Si toutefois on juge de la capacité des écoles à réagir pour inverser la tendance à l’aune des théories de Clayton Christensen (au passage, un auteur original et profond méprisé par la scolastique car il n’a jamais utilisé de droite de régression et que ses ouvrages sont agréables à lire et utiles), on est en droit d’être pessimiste. Compte tenu des pressions institutionnelles, il sera très difficiles, voire impossible, aux écoles, prisonnières de leur modèle économique, de revenir en arrière, même si des voix de plus en plus nombreuses s’élèvent pour crier au loup (voir par exemple le communiqué récent de la Société Française de Management et les déclarations de son Président, Pierre-Yves Gomez). Il est à craindre que comme d’autres avant elle, l’industrie sera dévorée par une rupture qu’elle reconnaît mais se trouve incapable de gérer, et que de nouveaux entrants – notamment les acteurs low cost, les écoles spécialisées, ou les universités d’entreprise- viendront rapidement tirer avantage de cette rupture pour rebattre les cartes. Lorsque la rupture sera suffisamment avancée, les acteurs en place commenceront à fusionner, ce qui aura pour effet de retarder non la rupture, mais ses effets sur ces acteurs, et donc de retarder par là-même une réaction possible pendant qu’il en est encore temps. Car à moins de renouveler profondément leur modèle économique, et de le faire rapidement, la plupart des écoles de commerce, sauf peut-être les plus grandes, sont donc condamnées à rejoindre Kodak au panthéon des victimes de l’innovation de rupture.

Voir le billet plus récent sur le même sujet: La grande rupture qui menace (plus que jamais) les écoles de commerce. Sur l’aspect spécifique de la recherche, voir mon billet « Les grandes écoles de commerce et le dogme de la recherche: Ne pas se tromper de question« .

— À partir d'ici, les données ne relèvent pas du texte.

Lemma check_loop_records l : forall l' fuel pos log,
  whole_records (l ++ l') -> l ++ l' <> [] -> Forall (fun r => stops r = None) l' ->
  (length l < fuel)%nat -> length log = LOG_RECORD ->
  (l = [] -> stops log = None /\ pos = LOG_RECORD) ->
  exists log', check_loop fuel stops (concat (l ++ l')) (S (length l')) pos log
    = Some (default (0, log') (last_stop stops l)).
Proof.
  induction l as [|r l IH] using rev_ind; intros l' fuel pos log Hw Hne Hs Hf Hlen Hnil;
    (destruct fuel as [|fuel]; [lia|]).
  - destruct (Hnil eq_refl) as [Hlog ->]. by apply check_loop_past.
  - cbn [check_loop]. rewrite (concat_records (_ ++ l')) by done.
    rewrite !length_app. cbn [length].
    destruct (Nat.leb_spec (LOG_RECORD * S (length l')) (LOG_RECORD * (length l + 1 + length l')));
      [|unfold LOG_RECORD in *; lia].
    assert (Hl : whole_records l) by (apply Forall_app in Hw as [[? ?]%Forall_app _]; done).
    assert (Hr : length r = LOG_RECORD).
    { apply Forall_app in Hw as [[_ Hr]%Forall_app _]. by apply Forall_cons_1 in Hr as [? _]. }
    rewrite !concat_app. cbn [concat]. rewrite app_nil_r, <- app_assoc.
    replace (LOG_RECORD * (length l + 1 + length l') - LOG_RECORD * S (length l'))%nat
      with (length (concat l)) by (rewrite concat_records by done; unfold LOG_RECORD; lia).
    rewrite fread_here by done. rewrite last_stop_snoc.
    destruct (stops r) as [flag|] eqn:Hst; [by exists []|].
    destruct (IH (r :: l') fuel (length (concat l) + LOG_RECORD)%nat r) as [log' IHl].
    + by rewrite <- app_assoc in Hw.
    + by destruct l.
    + by constructor.
    + rewrite length_app in Hf. cbn [length] in Hf. lia.
    + done.
    + intros ->. done.
    + exists log'. rewrite concat_app in IHl. exact IHl.
Qed.

Lemma check_log_records rs f0 log :
  whole_records rs -> rs <> [] -> length log = LOG_RECORD ->
  exists log', check_log stops {| log_file := Some (concat rs); log_file_0 := f0 |} log
    = Some (default (0, log') (last_stop stops rs)).
Proof.
  intros Hw Hne Hlen. unfold check_log. cbn [log_file].
  destruct (check_loop_records rs [] (length (concat rs) / LOG_RECORD + 2) 0 log) as [log' H].
  - by rewrite app_nil_r.
  - by rewrite app_nil_r.
  - constructor.
  - rewrite concat_records by done. rewrite Nat.mul_comm, Nat.div_mul; [lia | done].
  - done.
  - by intros ->.
  - rewrite app_nil_r in H. eauto.
Qed.

End Scan.

(** ** The records the calls write *)

Section Records.

Lemma after_skip s t c : Forall (fun x => x <> c) s -> after (s ++ c :: t) c = Some t.
Proof.
  intros Hs. unfold after.
  assert (Hc : strchr (s ++ c :: t) c = Some (length s)).
  { induction Hs as [|x s Hx Hs IH]; cbn [app strchr length].
    - by rewrite Ascii.eqb_refl.
    - destruct (Ascii.eqb_spec x c); [done|]. by rewrite IH. }
  rewrite Hc. cbn [mbind option_bind]. f_equal.
  replace (S (length s)) with (length s + 1)%nat by lia. by rewrite drop_app_add.
Qed.

Lemma after_here t c : after (c :: t) c = Some t.
Proof. by apply (after_skip []). Qed.

Lemma cstring_id s : Forall (fun c => c <> NUL) s -> cstring s = s.
Proof.
  induction 1 as [|c s Hc Hs IH]; [done|]. cbn [cstring].
  destruct (Ascii.eqb_spec c NUL); [done|]. by rewrite IH.
Qed.

Lemma digits_ne s c : Forall (is_digit 10) s -> isalnum c = false -> Forall (fun x => x <> c) s.
Proof.
  intros Hs Hc. eapply list.Forall_impl; [exact Hs|]. intros x (d & Hd & ->) <-.
  destruct (digit_facts d ltac:(lia)) as (_ & _ & Hal & _). congruence.
Qed.

#[local] Opaque fmt_d.

(** The first 23 bytes of a stamp, in the parts [get_record_time] looks for. *)
Lemma stamp_time e t r :
  log_time e = Some t -> - 2 ^ 31 <= t < 2 ^ 31 -> - 86400 <= log_zone e <= 86400 ->
  length (log_stamp e) = 24%nat /\ get_record_time (log_zone e) (log_stamp e ++ r) = Some t.
Proof.
  intros Ht Hr Hz. unfold log_stamp. rewrite Ht.
  pose proof (localtime_ok (log_zone e) t Hr Hz) as (? & ? & ? & ? & ? & ?).
  pose proof (mktime_localtime (log_zone e) t Hr) as Hmk.
  set (p := localtime (log_zone e) t) in *.
  replace (tm_year p + 1900) with (1900 + tm_year p) by lia.
  destruct (fmt_4 (1900 + tm_year p)) as (D1 & V1 & L1); [lia|].
  destruct (fmt_2 (tm_mon p + 1)) as (D2 & V2 & L2); [lia|].
  destruct (fmt_2 (tm_mday p)) as (D3 & V3 & L3); [lia|].
  destruct (fmt_2 (tm_hour p)) as (D4 & V4 & L4); [lia|].
  destruct (fmt_2 (tm_min p)) as (D5 & V5 & L5); [lia|].
  destruct (fmt_2 (tm_sec p)) as (D6 & V6 & L6); [lia|].
  set (s1 := fmt_d 4 (1900 + tm_year p)) in *. set (s2 := fmt_d 2 (tm_mon p + 1)) in *.
  set (s3 := fmt_d 2 (tm_mday p)) in *. set (s4 := fmt_d 2 (tm_hour p)) in *.
  set (s5 := fmt_d 2 (tm_min p)) in *. set (s6 := fmt_d 2 (tm_sec p)) in *.
  clearbody s1 s2 s3 s4 s5 s6.
  split; [rewrite !length_app; cbn [length list_ascii_of_string]; lia|].
  assert (Hcut : cstring (take 23 ((lit "<" ++ s1 ++ lit "-" ++ s2 ++ lit "-" ++ s3 ++ lit " " ++ s4
      ++ lit ":" ++ s5 ++ lit ":" ++ s6 ++ lit ">   ") ++ r))
    = "<"%char :: s1 ++ "-"%char :: s2 ++ "-"%char :: s3 ++ " "%char :: s4 ++ ":"%char :: s5
      ++ ":"%char :: s6 ++ lit ">  ").
  { transitivity (cstring (take 23 (("<"%char :: s1 ++ "-"%char :: s2 ++ "-"%char :: s3 ++ " "%char :: s4
      ++ ":"%char :: s5 ++ ":"%char :: s6 ++ lit ">  ") ++ (" "%char :: r)))).
    - f_equal. f_equal. rewrite <- !app_assoc. cbn [app list_ascii_of_string].
      rewrite <- !app_assoc. cbn [app]. rewrite <- !app_assoc. cbn [app].
      rewrite <- !app_assoc. cbn [app]. rewrite <- !app_assoc. cbn [app].
      rewrite <- !app_assoc. cbn [app]. rewrite <- !app_assoc. done.
    - rewrite take_app_length'.
      + apply cstring_id. pose proof (fun s H => digits_ne s NUL H eq_refl) as Hd.
        cbn [list_ascii_of_string].
        repeat (first [apply list.Forall_nil_2 | apply list.Forall_cons_2; [done|] | apply list.Forall_app_2; [apply Hd; assumption|]]).
      + repeat (progress (rewrite ?length_app; cbn [length list_ascii_of_string])). lia. }
  unfold get_record_time. rewrite Hcut.
  pose proof (fun s c H Hc => digits_ne s c H Hc) as Hd.
  rewrite (obind_ret _ _ _ (after_here _ "<")).
  rewrite (obind_ret _ _ _ (after_skip s1 _ "-" (Hd s1 "-"%char D1 eq_refl))).
  rewrite (obind_ret _ _ _ (after_skip s2 _ "-" (Hd s2 "-"%char D2 eq_refl))).
  rewrite (obind_ret _ _ _ (after_skip s3 _ " " (Hd s3 " "%char D3 eq_refl))).
  rewrite (obind_ret _ _ _ (after_skip s4 _ ":" (Hd s4 ":"%char D4 eq_refl))).
  rewrite (obind_ret _ _ _ (after_skip s5 _ ":" (Hd s5 ":"%char D5 eq_refl))).
  rewrite !atoi_val by first [assumption | exact eq_refl | by intros Hn; rewrite Hn in *].
  rewrite V1, V2, V3, V4, V5, V6. f_equal. rewrite <- Hmk. f_equal.
  replace (1900 + tm_year p - 1900) with (tm_year p) by lia.
  replace (tm_mon p + 1 - 1) with (tm_mon p) by lia. by destruct p.
Qed.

Sur la notion de rupture par le bas, voir mon billet sur la landwind, voiture low cost chinoise ou encore celui sur Nespresso, victime d’une rupture par le bas? Voir également mon billet sur Kodak, qui a inventé la photo numérique et en est mort.

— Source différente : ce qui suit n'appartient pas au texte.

Lemma acts_video_watch i h :
  file_mutex h = false -> file_ready h ->
  exists h', acts i (video_watch zone rename venc_attrib part0 i) h () h' /\ kept h h'.
Proof.
  intros Hfm Hready.
  assert (Hk : forall n, kept h (h <| watchcnt := n |>))
    by (intros n; split; [done|]; split_and!; auto).
  unfold video_watch. destruct (0 <? thread_id h) eqn:E1.
  2:{ eexists. split; [|apply (Hk 0)]. eapply acts_bind; [apply acts_get|]. rewrite E1.
      apply (acts_mod i h (fun h => h <| watchcnt := 0 |>)). }
  destruct (venc_attrib (channel h)) eqn:E2.
  2:{ exists h. split; [|apply kept_refl]. eapply acts_bind; [apply acts_get|]. rewrite E1, E2. apply acts_ret. }
  set (h1 := h <| watchcnt := watchcnt h + 1 |>).
  assert (Hstart : forall m b h', acts i m h1 b h' ->
    acts i (h ← get_hd i; if 0 <? thread_id h then
      if venc_attrib (channel h) then mod_hd i (fun h => h <| watchcnt := watchcnt h + 1 |>) ;; m
      else mret () else mod_hd i (fun h => h <| watchcnt := 0 |>)) h b h').
  { intros m b h' Hm. eapply acts_bind; [apply acts_get|]. rewrite E1, E2.
    eapply acts_bind; [apply (acts_mod i h (fun h => h <| watchcnt := watchcnt h + 1 |>)) | exact Hm]. }
  destruct (watchcnt h + 1 <? 10) eqn:E3; [|destruct (Z.rem (watchcnt h + 1) 10 =? 0) eqn:E4].
  - exists h1. split; [|apply Hk]. apply Hstart. eapply acts_bind; [apply acts_get|].
    change (watchcnt h1) with (watchcnt h + 1). rewrite E3. apply acts_ret.
  - set (h2 := h1 <| file_mutex := true |>).
    assert (Hclose : exists rc h3, acts i
      (if (10 <=? watchcnt h1) && bool_decide (is_Some (aviinfo h1))
       then close_record_file zone rename (Some i) part0 else mret 0) h2 rc h3 /\ kept h2 h3).
    { destruct (_ && _); [|exists 0, h2; split; [apply acts_ret | apply kept_refl]].
      apply acts_close. exact Hready. }
    destruct Hclose as (rc & h3 & Ha & (S3 & M3 & F3 & A3)).
    exists (h3 <| file_mutex := false |>). split.
    + apply Hstart. eapply acts_bind; [apply acts_get|].
      change (watchcnt h1) with (watchcnt h + 1) at 1 2. rewrite E3, E4.
      eapply acts_bind; [apply (acts_file_lock i h1); exact Hfm|].
      eapply acts_bind; [exact Ha|].
      eapply acts_bind; [apply (acts_mod i h3 (fun h => h <| file_mutex := false |>))|].
      apply acts_emit.
    + split; [exact S3|]. split; [exact M3|]. split; [by rewrite Hfm|]. exact A3.
  - exists h1. split; [|apply Hk]. apply Hstart. eapply acts_bind; [apply acts_get|].
    change (watchcnt h1) with (watchcnt h + 1). rewrite E3, E4. apply acts_ret.
Qed.

(** One channel's part of the second; it ends with no lock held, whoever held one. *)
Lemma acts_channel_second i h :
  file_mutex h = false -> file_ready h -> cfg_ok (config_of h) ->
  timer_ok (config_of h) (timer_of h) ->
  exists h', acts i (video_watch zone rename venc_attrib part0 i ;; mod_hd i record_tick ;; mutex_unlock i) h () h' /\
    stepped Ev_second h h'.
Proof.
  intros Hfm Hready Hc Ht. destruct (acts_video_watch i h Hfm Hready) as (h1 & Ha & Hk).
  pose proof (kept_ready _ _ Hk Hready) as Hr1. destruct Hk as ([St Sc] & _ & F1 & _).
  rewrite <- Sc, <- St in *.
  destruct (record_tick_same h1 Hc Ht) as [Ht1 Hc1].
  exists ((record_tick h1) <| mutex := false |>). split.
  - eapply acts_bind; [exact Ha|]. eapply acts_bind; [apply acts_mod|].
    apply (acts_mod i (record_tick h1) (fun h => h <| mutex := false |>)).
  - assert (Hfr : framed h1 (record_tick h1)) by apply tick_framed.
    destruct Hfr as (_ & H2 & H3 & H4 & H5).
    split; [|by rewrite <- Sc, <- St].
    split; [done | | exact (eq_ind_r cfg_ok Hc Hc1) | | unfold file_ready].
    + by rewrite <- Hfm, <- F1, <- H2.
    + change (timer_ok (config_of (record_tick h1)) (timer_of (record_tick h1))).
      rewrite Ht1, Hc1. by apply (after_seconds_ok _ 1).
    + unfold file_ready in Hr1. rewrite <- H3, <- H4, <- H5 in Hr1. exact Hr1.
Qed.

End Calls.

(** ** Runs of calls on the whole recorder *)

(** What the other modules and the clock ask of the recorder. *)
Inductive rcall :=
| R_trig (ch tr reclen : Z)
| R_start (ch reclen : Z)
| R_stop (ch : Z)
| R_clear (ch : Z)
| R_second.

#[export] Instance rcall_eq_dec : EqDecision rcall.
Proof. solve_decision. Defined.

Definition rcall_ok (c : rcall) : Prop :=
  match c with
  | R_trig ch tr reclen => 0 <= ch < 4 /\ 0 <= tr /\ 0 <= reclen
  | R_start ch reclen => 0 <= ch < 4 /\ 0 <= reclen
  | R_stop ch | R_clear ch => 0 <= ch < 4
  | R_second => True
  end.

(** The events of channel [ch] among the calls. *)
Definition event_for (ch : Z) (c : rcall) : option event :=
  match c with
  | R_trig ch' tr reclen => if ch' =? ch then Some (Ev_trig tr reclen) else None
  | R_start ch' reclen => if ch' =? ch then Some (Ev_start reclen) else None
  | R_stop ch' => if ch' =? ch then Some Ev_stop else None
  | R_clear ch' => if ch' =? ch then Some Ev_clear else None
  | R_second => Some Ev_second
  end.

Definition events_for (ch : Z) (cs : list rcall) : list event := omap (event_for ch) cs.

Section Runs.
Variables (zone : Z) (rename : cstr -> cstr -> cstr -> Z) (aenc_attrib venc_attrib : Z -> bool).
Variables (e : log_env) (part0 : list ascii).

Definition run_rcall (c : rcall) : M rec_st () :=
  match c with
  | R_trig ch tr reclen => trig_record_event (get_hdch ch) tr reclen ;; mret ()
  | R_start ch reclen => remote_start_record e (get_hdch ch) reclen ;; mret ()
  | R_stop ch => remote_stop_record e (get_hdch ch) ;; mret ()
  | R_clear ch => clear_hdmod_trig_flag ch ;; mret ()
  | R_second => hd_second_proc zone rename aenc_attrib venc_attrib part0
  end.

Note: Je parle ici d’écoles de commerce, parce que c’est le domaine que je connais, mais chacun aura compris que l’enseignement en ligne concerne plus généralement le modèle de toutes les écoles.

41 réflexions au sujet de « La grande rupture qui menace les écoles de commerce (et les autres) »

  1. Cher auteur,
    Ne sont-ce point ces écoles qui enseignent l’art de plumer les pigeons en les anesthésiant avec quelques hallucinogènes choisis pour procurer une sensation de bien-être, afin qu’ils ne souffrent pas ?

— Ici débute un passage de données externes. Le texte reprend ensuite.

(* ===== verification/RecThreadThms.v ===== *)
(** * What the recording thread writes

    Whatever the other threads do, every file starts with a key frame, and each
    frame after it is a key frame, or the frame that follows the last one written,
    or that one again after a read that failed.  The thread never writes to a file
    that was closed. *)

From Stdlib Require Import Ascii String.
From S2P Require Import Prelude Update Wp Memory Ctime Cstring ShmPool RecName RecNameThms AlarmLog Recorder RecorderSys RecorderThms MediaApi RecThread RecFrames.

(** ** The promise of a source of frames

    [vok]: the source can be read; [vconn]: it is connected.  A frame it gives is a
    whole frame, with the flag of its type and a number that is not 0. *)

Definition good_packet (p : packet) : Prop :=
  is_keyframe (pk_data p) = Some (pk_flag p =? FRAMETYPE_I) /\
  is_Some (frame_data (pk_data p)) /\ 0 < pk_seq p.

Class SourceSpec {V : Type} (vs : VideoSource V) (vok vconn : V -> Prop) := {
  ss_connect ch n v : vok v -> wp (vs_connect ch n) (fun _ v' => vok v' /\ vconn v') vok v;
  ss_read ch n v : vok v ->
    wp (vs_read ch n)
       (fun r v' => vok v' /\ (vconn v -> vconn v') /\
          (0 <= fst r -> exists p, snd r = Some p /\ good_packet p)) vok v;
  ss_attrib ch v : vok v -> wp (vs_attrib ch) (fun a v' => v' = v /\ (vconn v -> a = true)) vok v;
  ss_disconnect ch v : vok v -> wp (vs_disconnect ch) (fun _ v' => vok v') vok v
}.

Section Spec.
Context {V : Type} {vs : VideoSource V} {vok vconn : V -> Prop} {spec : SourceSpec vs vok vconn}.
Variables (zone : Z) (rename : cstr -> cstr -> cstr -> Z) (part0 : list ascii).
Variables (i : Z) (time : thread_st V -> Z) (connect_audio : thread_st V -> Z)
  (get_disk_free : thread_st V -> cstr -> Z) (hd_type : Z) (create_dirs : thread_st V -> cstr -> Z)
  (AVI_open : thread_st V -> cstr -> option Z).
Hypothesis Hchan : 0 <= i < MAX_RECORD_CHANNEL_M.
Hypothesis Hzone : - 86400 <= zone <= 86400.
Hypothesis Htime : forall t, - 2 ^ 31 <= time t < 2 ^ 31.
Hypothesis Hpart0 : length part0 = 16%nat.
Implicit Types (t : thread_st V) (h : hd_enc_struct) (l : locals) (phi psi : locals -> Prop).

(** ** What the other threads may do *)

Definition hd_ok h : Prop :=
  channel h = i /\
  (exists disk pt, partition h = partition_name disk pt /\ isalnum disk = true /\ isalnum pt = true) /\
  0 <= trig h < 2 ^ 16 /\ queryflag h <> 1.

(** They open no file, close it and change its name only while they hold its lock,
    and do not take back an order to end. *)
Definition relied h h' : Prop :=
  hd_ok h' /\ file_mutex h' = file_mutex h /\ mutex h' = mutex h /\
  (threadexit h <> 0 -> threadexit h' <> 0) /\
  ((aviinfo h' = aviinfo h /\ filename h' = filename h) \/
   (file_mutex h = false /\ aviinfo h' = None)).

Definition move_ok (m : (rec_st -> rec_st) * (V -> V)) : Prop :=
  (forall s h, geti (g_hdenc s) i = Some h -> hd_ok h ->
     exists h', geti (g_hdenc (fst m s)) i = Some h' /\ relied h h') /\
  (forall v, vok v -> vok (snd m v) /\ (vconn v -> vconn (snd m v))).
(* ===== verification/NvPairThms.v ===== *)
(** * Messages read what was written

    A structure holds a list of pairs, the last value set for a name; the text of one
    structure, parsed by another with the same separator and mark, holds the same
    pairs. *)

From Stdlib Require Import Ascii String.
From S2P Require Import Prelude Update Cstring NvPair.

(** ** Strings in areas *)

Definition no_nul (s : cstr) : Prop := Forall (fun c => c <> NUL) s.

Lemma text_here s r : no_nul s -> text (s ++ NUL :: r) = Some s.
Proof.
  intros Hs. unfold text. rewrite existsb_app. cbn. rewrite orb_true_r. f_equal.
  induction Hs as [|c s Hc Hs IH]; [done|]. cbn [app cstring].
  destruct (Ascii.eqb_spec c NUL); [done|]. by rewrite IH.
Qed.

Lemma zeroed_cons n : 0 < n -> zeroed n = NUL :: zeroed (n - 1).
Proof.
  intros. unfold zeroed. replace (Z.to_nat n) with (S (Z.to_nat (n - 1))) by lia. done.
Qed.

Lemma zeroed_length n : 0 <= n -> zlen (zeroed n) = n.
Proof. intros. unfold zeroed. rewrite length_replicate. lia. Qed.

Lemma zeroed_drop n k : (Z.of_nat k <= n) -> drop k (zeroed n) = zeroed (n - Z.of_nat k).
Proof. intros. unfold zeroed. rewrite drop_replicate. f_equal. lia. Qed.

(** Copying a string into a cleared area that is longer. *)
Lemma memcpy_zeroed n s : zlen s < n ->
  exists r, memcpy (zeroed n) s = Some (s ++ NUL :: r) /\ zlen (s ++ NUL :: r) = n.
Proof.
  intros Hl. unfold memcpy. pose proof (zeroed_length n ltac:(lia)) as Hz.
  destruct (Nat.leb_spec (length s) (length (zeroed n))); [|lia].
  rewrite zeroed_drop, zeroed_cons by lia. eexists. split; [done|].
  rewrite length_app. cbn [length]. unfold zeroed. rewrite length_replicate. lia.
Qed.

Lemma sprintf_ok a s : zlen s < zlen a ->
  exists r, sprintf a s = Some (s ++ NUL :: r) /\ zlen (s ++ NUL :: r) = zlen a.
Proof.
  intros Hl. unfold sprintf, memcpy. rewrite length_app. cbn [length].
  destruct (Nat.leb_spec (length s + 1) (length a)); [|lia].
  exists (drop (length s + 1) a). rewrite <- app_assoc. split; [done|].
  rewrite length_app. cbn [app length]. rewrite length_drop. lia.
Qed.

Lemma is_prefix_app p s : is_prefix p (p ++ s) = true.
Proof. induction p as [|c p IH]; [done|]. cbn. by rewrite Ascii.eqb_refl. Qed.

Lemma is_prefix_inv p s : is_prefix p s = true -> s = p ++ drop (length p) s.
Proof.
  revert s. induction p as [|c p IH]; intros [|d s]; try done. cbn.
  intros [->%Ascii.eqb_eq H]%andb_true_iff. f_equal. by apply IH.
Qed.

(** ** Lists of pairs *)

Abbreviation pairs := (list (cstr * cstr)).
Implicit Types (l : pairs) (n v : cstr).

Fixpoint pairs_set l n v : pairs :=
  match l with
  | [] => [(n, v)]
  | (n', v') :: l => if decide (n' = n) then (n, v) :: l else (n', v') :: pairs_set l n v
  end.

Fixpoint pairs_get l n : option cstr :=
  match l with
  | [] => None
  | (n', v) :: l => if decide (n' = n) then Some v else pairs_get l n
  end.

Fixpoint pairs_index l n : option nat :=
  match l with
  | [] => None
  | (n', _) :: l => if decide (n' = n) then Some O else S <$> pairs_index l n
  end.

(** The value last set for [n], where [calls] are the calls in order. *)
Definition last_value (calls : pairs) n : option cstr := pairs_get (rev calls) n.

Lemma pairs_get_set l n v m : pairs_get (pairs_set l n v) m = if decide (n = m) then Some v else pairs_get l m.
Proof.
  induction l as [|[n' v'] l IH]; cbn [pairs_set pairs_get]; [done|].
  destruct (decide (n' = n)) as [-> | Hn]; cbn [pairs_get].
  - by destruct (decide (n = m)).
  - rewrite IH. destruct (decide (n' = m)) as [-> | ]; [|done]. by rewrite decide_False.
Qed.

Lemma pairs_set_calls calls n :
  pairs_get (fold_left (fun l c => pairs_set l (fst c) (snd c)) calls []) n = last_value calls n.
Proof.
  unfold last_value. induction calls as [|[m v] calls IH] using rev_ind; [done|].
  rewrite fold_left_app, rev_app_distr. cbn. by rewrite pairs_get_set, IH.
Qed.

Lemma pairs_set_index l n v :
  match pairs_index l n with
  | Some k => (k < length l)%nat /\ pairs_set l n v = <[k := (n, v)]> l
  | None => pairs_set l n v = l ++ [(n, v)]
  end.
Proof.
  induction l as [|[n' v'] l IH]; cbn [pairs_index pairs_set]; [done|].
  destruct (decide (n' = n)); [split; [cbn; lia | done]|].
  destruct (pairs_index l n) as [k|]; cbn.
  - destruct IH as [? ->]. split; [lia | done].
  - by rewrite IH.
Qed.

Lemma pairs_get_index l n :
  pairs_get l n = (k ← pairs_index l n; snd <$> l !! k).
Proof.
  induction l as [|[n' v'] l IH]; cbn [pairs_index pairs_get]; [done|].
  destruct (decide (n' = n)); [done|]. rewrite IH. by destruct (pairs_index l n).
Qed.

(** ** A structure that holds pairs *)

Section Marks.
Variables (sep mark : cstr).

(** Neither is empty or as long as its area, and they have no character in common. *)
Record marks_ok : Prop := {
  mo_sep : 0 < zlen sep < MAX_SEP_LEN;
  mo_mark : 0 < zlen mark < MAX_MARK_LEN;
  mo_nul : no_nul sep /\ no_nul mark;
  mo_apart : Forall (fun c => c ∉ sep) mark
}.

(** A name has no character of theirs, and a value none of the separator. *)
Definition name_ok n : Prop := Forall (fun c => c <> NUL /\ (c ∉ sep) /\ (c ∉ mark)) n.
Definition value_ok v : Prop := Forall (fun c => c <> NUL /\ c ∉ sep) v.

Definition body n v : cstr := n ++ mark ++ v.
Definition entry n v : cstr := sep ++ body n v.
Definition pair_ok n v : Prop := name_ok n /\ value_ok v /\ zlen (entry n v) < MAX_DATA_LEN.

  2. Philippe, je vais faire un lien avec votre dernier article : Innovation: Ce silence qui tue votre entreprise.

    Je ne conteste pas votre analyse du business model (qui à mon avis ne touche pas que les ESC) mais plus fondamentalement l’essence d’une école de commerce.

    Pensez vous que l’entreprise de demain va encore avoir besoin des flopées de contrôleurs pas toujours très créatifs car souvent sélectionnés et formés sur leur profil gestionnaire dans la certitude qui sortent des instituts de gestion et des écoles de commerce ?

    Je ne dis pas que les élèves de ces écoles sont moins géniaux que les ingénieurs et les designers mais bien que ceux à quoi ont les destinent et la manière dont on les forme n’est plus d’actualité (sauf pour faire cracher les 15% de rendement vers les actionnaires).

  3. Je suis pas mal impressionné par votre papier, et il est tellement réel !

    Les MOOC ont de l’avenir, et certaines écoles d’ingénieurs demandent explicitement à leurs étudiant d’y prendre le complément à leur cours (c’est surtout le cas en cours d’info où le site du zéro est particulièrement nommé).
    Résultats, les enseignements sont surtout tourné le fait « d’apprendre à apprendre », ce qui fait que nombre d’anciens élèves (pas si anciens en soit hein, les cours internet ne sont pas si vieux) deviennent multitâche car ayant les bases d’un grand nombre de discipline. Les spécifications pouvant s’apprendre vite et bien avec les recherches pertinentes en y intégrant les bons mots clés. La qualité pédagogique s’en trouve ainsi renforcé. L’enseignant offre des bases solides, l’étudiant étudie les spécificités en fonction de ses besoins.
    Les MOOC sont ainsi une sacré opportunité pour accroitre son savoir et de changer de postes assez aisément. Il est même à mon sens indispensable d’en étudier une complémentarité avec les cours classiques dès le collège.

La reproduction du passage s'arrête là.